* **Supplied records**:
>>>
(* ===== verification/SubscriptionCache.v ===== *)
(** * Subscription service: the render cache (services/subscription/internal/cache/cache.go)

    A method holds the cache's mutex and is one atomic step; it reads the clock of the environment [E] where
    the code does. *)
From S2P Require Import Prelude GoBytes GoText.

Definition maxEntries : Z := 100000.
Definition minSweep : Z := 1024.
Record Entry := { en_Body : string; en_ContentType : string; en_Headers : gmap string string }.
Record stored := { st_Entry : Entry; st_version : Z; st_expires : Time }.
Record Cache := mkCache { ca_ttl : Duration; ca_version : Z; ca_entries : gmap string stored; ca_sweepAt : Z }.
Definition New (ttl : Duration) : Cache := mkCache ttl 0 ∅ 0.
Definition with_entries (f : gmap string stored → gmap string stored) (c : Cache) : Cache :=
  mkCache (ca_ttl c) (ca_version c) (f (ca_entries c)) (ca_sweepAt c).
Definition with_sweepAt (n : Z) (c : Cache) : Cache := mkCache (ca_ttl c) (ca_version c) (ca_entries c) n.
Definition key (token format : string) : string := token +:+ "|" +:+ format.
Definition cache_len (c : Cache) : Z := Z.of_nat (size (ca_entries c)).
Definition dead (c : Cache) (now : Time) (s : stored) : bool :=
  negb (st_version s =? ca_version c) || negb (After (st_expires s) now).
Definition drop_dead (now : Time) (c : Cache) : Cache := with_entries (filter (λ kv, dead c now kv.2 = false)) c.

Section cache.
Context `{ord : !MapOrder} {E : Type} (now : E → Time * E).
Abbreviation CM := (M (Cache * E)).
Definition clock : CM Time := λ s, let '(t, e) := now s.2 in (Ok t, (s.1, e)).
Definition get_cache : CM Cache := λ s, (Ok s.1, s).
Definition on_cache (f : Cache → Cache) : CM unit := λ s, (Ok tt, (f s.1, s.2)).

Definition Get (token format : string) : CM (option Entry) :=
  let k := key token format in
  c ←! get_cache ;
  match ca_entries c !! k with
  | None => mret None
  | Some s =>
      if negb (st_version s =? ca_version c) then on_cache (with_entries (delete k)) ;;! mret None
      else
        t ←! clock ;
        if negb (After (st_expires s) t) then on_cache (with_entries (delete k)) ;;! mret None
        else mret (Some (st_Entry s))
  end.
(** Deletion in the order of the map until there is room *)
Definition make_room (c : Cache) : Cache :=
  with_entries (λ m, foldl (λ m kv, if Z.of_nat (size m) <? maxEntries then m else delete kv.1 m) m (range m)) c.
Definition evictLocked : CM unit :=
  t ←! clock ; on_cache (λ c, make_room (drop_dead t c)).
Definition maybeSweep : CM unit :=
  c ←! get_cache ;
  if (cache_len c <? ca_sweepAt c) || (cache_len c <? minSweep) then mret tt
  else t ←! clock ; on_cache (λ c, let c := drop_dead t c in with_sweepAt (2 * cache_len c) c).
Definition Put (token format : string) (e : Entry) : CM unit :=
  let k := key token format in
  c ←! get_cache ;
  (if bool_decide (ca_entries c !! k = None) && (maxEntries <=? cache_len c) then evictLocked else mret tt) ;;!
  t ←! clock ;
  on_cache (λ c, with_entries <[k := {| st_Entry := e; st_version := ca_version c; st_expires := Add t (ca_ttl c) |}]> c) ;;!
  maybeSweep.
Definition InvalidateAll : CM unit :=
  on_cache (λ c, mkCache (ca_ttl c) ((ca_version c + 1) mod 2 ^ 64) (ca_entries c) (ca_sweepAt c)).
Definition InvalidateToken (token : string) : CM unit :=
  on_cache (with_entries (filter (λ kv : string * stored, HasPrefix kv.1 (token +:+ "|") = false))).
End cache.

(** ** Subscription service: laws of the render cache

    What each operation does to the entries, that the cache never outgrows its bound, and that nothing
    invalidated or expired is ever returned. *)
Section laws.
Context `{ord : !MapOrder} {E : Type} (now : E → Time * E).

Lemma make_room_sub c : ca_entries (make_room c) ⊆ ca_entries c.
Proof.
  unfold make_room. cbn. generalize (range (ca_entries c)) as l. intros l. generalize (ca_entries c) as m.
  induction l as [|kv l IH]; intros m; [done|]. cbn [foldl]. etrans; [apply IH|]. destruct (_ <? _); [done|apply delete_subseteq].
Qed.
(** Once the keys are gone through there is room. *)
Lemma make_room_len c : cache_len (make_room c) < maxEntries.
Proof.
  unfold make_room, cache_len. cbn. set (f := λ (m : gmap string stored) (kv : string * stored), _).
  assert (∀ l (m : gmap string stored), (∀ k s, m !! k = Some s → k ∈ l.*1) → Z.of_nat (size (foldl f m l)) < maxEntries) as H.
  { intros l. induction l as [|[k s] l IH]; intros m Hm.
    - assert (m = ∅) as -> by (apply map_eq; intros k; destruct (m !! k) as [s|] eqn:E0; [by apply Hm, elem_of_nil in E0|by rewrite lookup_empty]).
      cbn. rewrite map_size_empty. done.
    - cbn [foldl]. assert (∀ (m : gmap string stored) l, Z.of_nat (size m) < maxEntries → Z.of_nat (size (foldl f m l)) < maxEntries) as Hroom.
      { clear. intros m l. revert m. induction l as [|kv l IH]; intros m Hm; [done|]. cbn [foldl]. apply IH. unfold f.
        destruct (Z.ltb_spec (Z.of_nat (size m)) maxEntries); lia. }
      unfold f at 2. destruct (Z.ltb_spec (Z.of_nat (size m)) maxEntries) as [Hlt|]; [by apply Hroom|]. apply IH.
      intros k' s' Hk. cbn in Hk. rewrite lookup_delete_Some in Hk. destruct Hk as [Hne Hk]. apply Hm in Hk. cbn in Hk.
      apply elem_of_cons in Hk as [->|]; done. }
  apply H. intros k s Hk. apply list_elem_of_fmap. exists (k, s). split; [done|]. by apply elem_of_range.
Qed.
Lemma drop_dead_sub t c : ca_entries (drop_dead t c) ⊆ ca_entries c.
Proof. unfold drop_dead. cbn. apply map_filter_subseteq. Qed.
Lemma cache_len_sub c c' : ca_entries c' ⊆ ca_entries c → cache_len c' <= cache_len c.
Proof. intros H. unfold cache_len. apply map_subseteq_size in H. lia. Qed.

(** A read leaves the cache smaller or as it was; what it returns is stored under the key, with the current
    version and a life beyond the reading of the clock. *)
Lemma Get_spec token format c e : ∃ r c' e', Get now token format (c, e) = (Ok r, (c', e')) ∧
  ca_entries c' ⊆ ca_entries c ∧ ca_version c' = ca_version c ∧ ca_ttl c' = ca_ttl c ∧
  match r with
  | Some en => c' = c ∧ ∃ s, ca_entries c !! key token format = Some s ∧ st_Entry s = en ∧ st_version s = ca_version c ∧ (now e).1 < st_expires s
  | None => ca_entries c' !! key token format = None
  end.
Proof.
  unfold Get. cbv zeta. unfold mbind, M_bind, get_cache. cbn [fst snd]. destruct (ca_entries c !! key token format) as [s|] eqn:Hs.
  - destruct (Z.eqb_spec (st_version s) (ca_version c)) as [Hv|]; cbn [negb].
    + unfold clock. cbn [snd fst]. destruct (now e) as [t e1] eqn:Hn. cbn. unfold After.
      destruct (Z.ltb_spec t (st_expires s)); cbn [negb].
      * eexists _, _, _. split; [reflexivity|]. split_and!; [done..|]. by exists s.
      * eexists _, _, _. split; [reflexivity|]. cbn. split_and!; [apply delete_subseteq|done|done|apply lookup_delete_eq].
    + eexists _, _, _. split; [reflexivity|]. cbn. split_and!; [apply delete_subseteq|done|done|apply lookup_delete_eq].
  - eexists _, _, _. split; [reflexivity|]. done.
Qed.
(** A write adds its own entry only, and keeps within the bound. *)
Lemma Put_spec token format en c e : ∃ c' e', Put now token format en (c, e) = (Ok tt, (c', e')) ∧
  (∀ k s, ca_entries c' !! k = Some s → k = key token format ∧ st_Entry s = en ∧ st_version s = ca_version c ∨ ca_entries c !! k = Some s) ∧
  ca_version c' = ca_version c ∧ (cache_len c <= maxEntries → cache_len c' <= maxEntries).
Proof.
  assert (∀ c1 e1, ca_version c1 = ca_version c → ca_entries c1 ⊆ ca_entries c →
    (cache_len c <= maxEntries → (∃ s, ca_entries c1 !! key token format = Some s) ∧ cache_len c1 <= maxEntries ∨ cache_len c1 < maxEntries) →
    ∃ c' e', (t ←! clock now ;
      on_cache (λ c, with_entries <[key token format := {| st_Entry := en; st_version := ca_version c; st_expires := Add t (ca_ttl c) |}]> c) ;;!
      maybeSweep now) (c1, e1) = (Ok tt, (c', e')) ∧
    (∀ k s, ca_entries c' !! k = Some s → k = key token format ∧ st_Entry s = en ∧ st_version s = ca_version c ∨ ca_entries c !! k = Some s) ∧
    ca_version c' = ca_version c ∧ (cache_len c <= maxEntries → cache_len c' <= maxEntries)) as Hrest.
  { intros c1 e1 Hv Hsub Hlen. unfold mbind, M_bind, clock, on_cache. cbn [fst snd]. destruct (now e1) as [t e2].
    set (c2 := with_entries <[key token format := {| st_Entry := en; st_version := ca_version c1; st_expires := Add t (ca_ttl c1) |}]> c1). assert (∀ c3, ca_entries c3 ⊆ ca_entries c2 → ca_version c3 = ca_version c →
      (∀ k s, ca_entries c3 !! k = Some s → k = key token format ∧ st_Entry s = en ∧ st_version s = ca_version c ∨ ca_entries c !! k = Some s) ∧
      ca_version c3 = ca_version c ∧ (cache_len c <= maxEntries → cache_len c3 <= maxEntries)) as H3.
    { intros c3 H3 Hv3. split_and!; [|done|].
      - intros k s Hk. eapply lookup_weaken in Hk; [|exact H3]. cbn in Hk. rewrite lookup_insert_Some in Hk.
        destruct Hk as [[<- <-]|[_ Hk]]; [left; by rewrite <-Hv|right; by eapply lookup_weaken].
      - intros Hl. apply Hlen in Hl. apply cache_len_sub in H3. assert (cache_len c2 <= maxEntries) as ?; [|lia].
        unfold cache_len in *. cbn. destruct Hl as [[[s Hs] Hl]|Hl]; [by rewrite map_size_insert_Some by (by eexists)|].
        rewrite map_size_insert. case_match; cbn; lia. }
    unfold maybeSweep, mbind, M_bind, get_cache. cbn [fst snd]. destruct (_ || _); [eexists _, _; split; [reflexivity|by apply H3]|].
    unfold clock. cbn [fst snd]. destruct (now e2) as [t2 e3]. eexists _, _. split; [reflexivity|]. apply H3; [apply drop_dead_sub|done]. }
  unfold Put. cbv zeta. unfold mbind at 1, M_bind at 1, get_cache. cbn [fst snd].
  destruct (bool_decide_reflect (ca_entries c !! key token format = None)) as [Hn|Hn]; cbn [andb].
  - destruct (Z.leb_spec maxEntries (cache_len c)) as [Hf|Hf].
    + unfold evictLocked. unfold mbind at 1, M_bind at 1. unfold mbind at 1, M_bind at 1. unfold clock at 1. cbn [fst snd].
      destruct (now e) as [t e1]. unfold on_cache at 1. cbn [fst snd]. apply Hrest; [done| |].
      * etrans; [apply make_room_sub|apply drop_dead_sub].
      * intros _. right. apply make_room_len.
    + apply Hrest; [done|done|]. by right.
  - apply Hrest; [done|done|]. intros Hl. left. split; [|done]. destruct (ca_entries c !! key token format); [by eexists|done].
Qed.
Lemma InvalidateAll_spec c e : ∃ c', InvalidateAll (E := E) (c, e) = (Ok tt, (c', e)) ∧ ca_entries c' = ca_entries c ∧
  ca_version c' = (ca_version c + 1) mod 2 ^ 64.
Proof. eexists. split; [reflexivity|done]. Qed.
Lemma InvalidateToken_spec token c e : ∃ c', InvalidateToken (E := E) token (c, e) = (Ok tt, (c', e)) ∧ ca_entries c' ⊆ ca_entries c ∧
  ca_version c' = ca_version c ∧ ∀ format, ca_entries c' !! key token format = None.
Proof.
  eexists. split; [reflexivity|]. cbn. split_and!; [apply map_filter_subseteq|done|]. intros format.
  apply map_lookup_filter_None. right. intros s _. cbn. unfold HasPrefix, key. intros Hp.
  assert (∀ p x, String.prefix p (p +:+ x) = true) as Hpre.
  { intros p x. induction p as [|a p IH]; [by destruct x|]. simpl. destruct (Ascii.ascii_dec a a); [exact IH|done]. }
  specialize (Hpre (token +:+ "|") format). rewrite <-(assoc_L String.append) in Hpre. cbn in Hpre, Hp. congruence.
Qed.
End laws.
<<<
* **What to produce**: Search the records above for the word "there", then say how many lines contain it. Give the number alone.

* **Written solution**: 2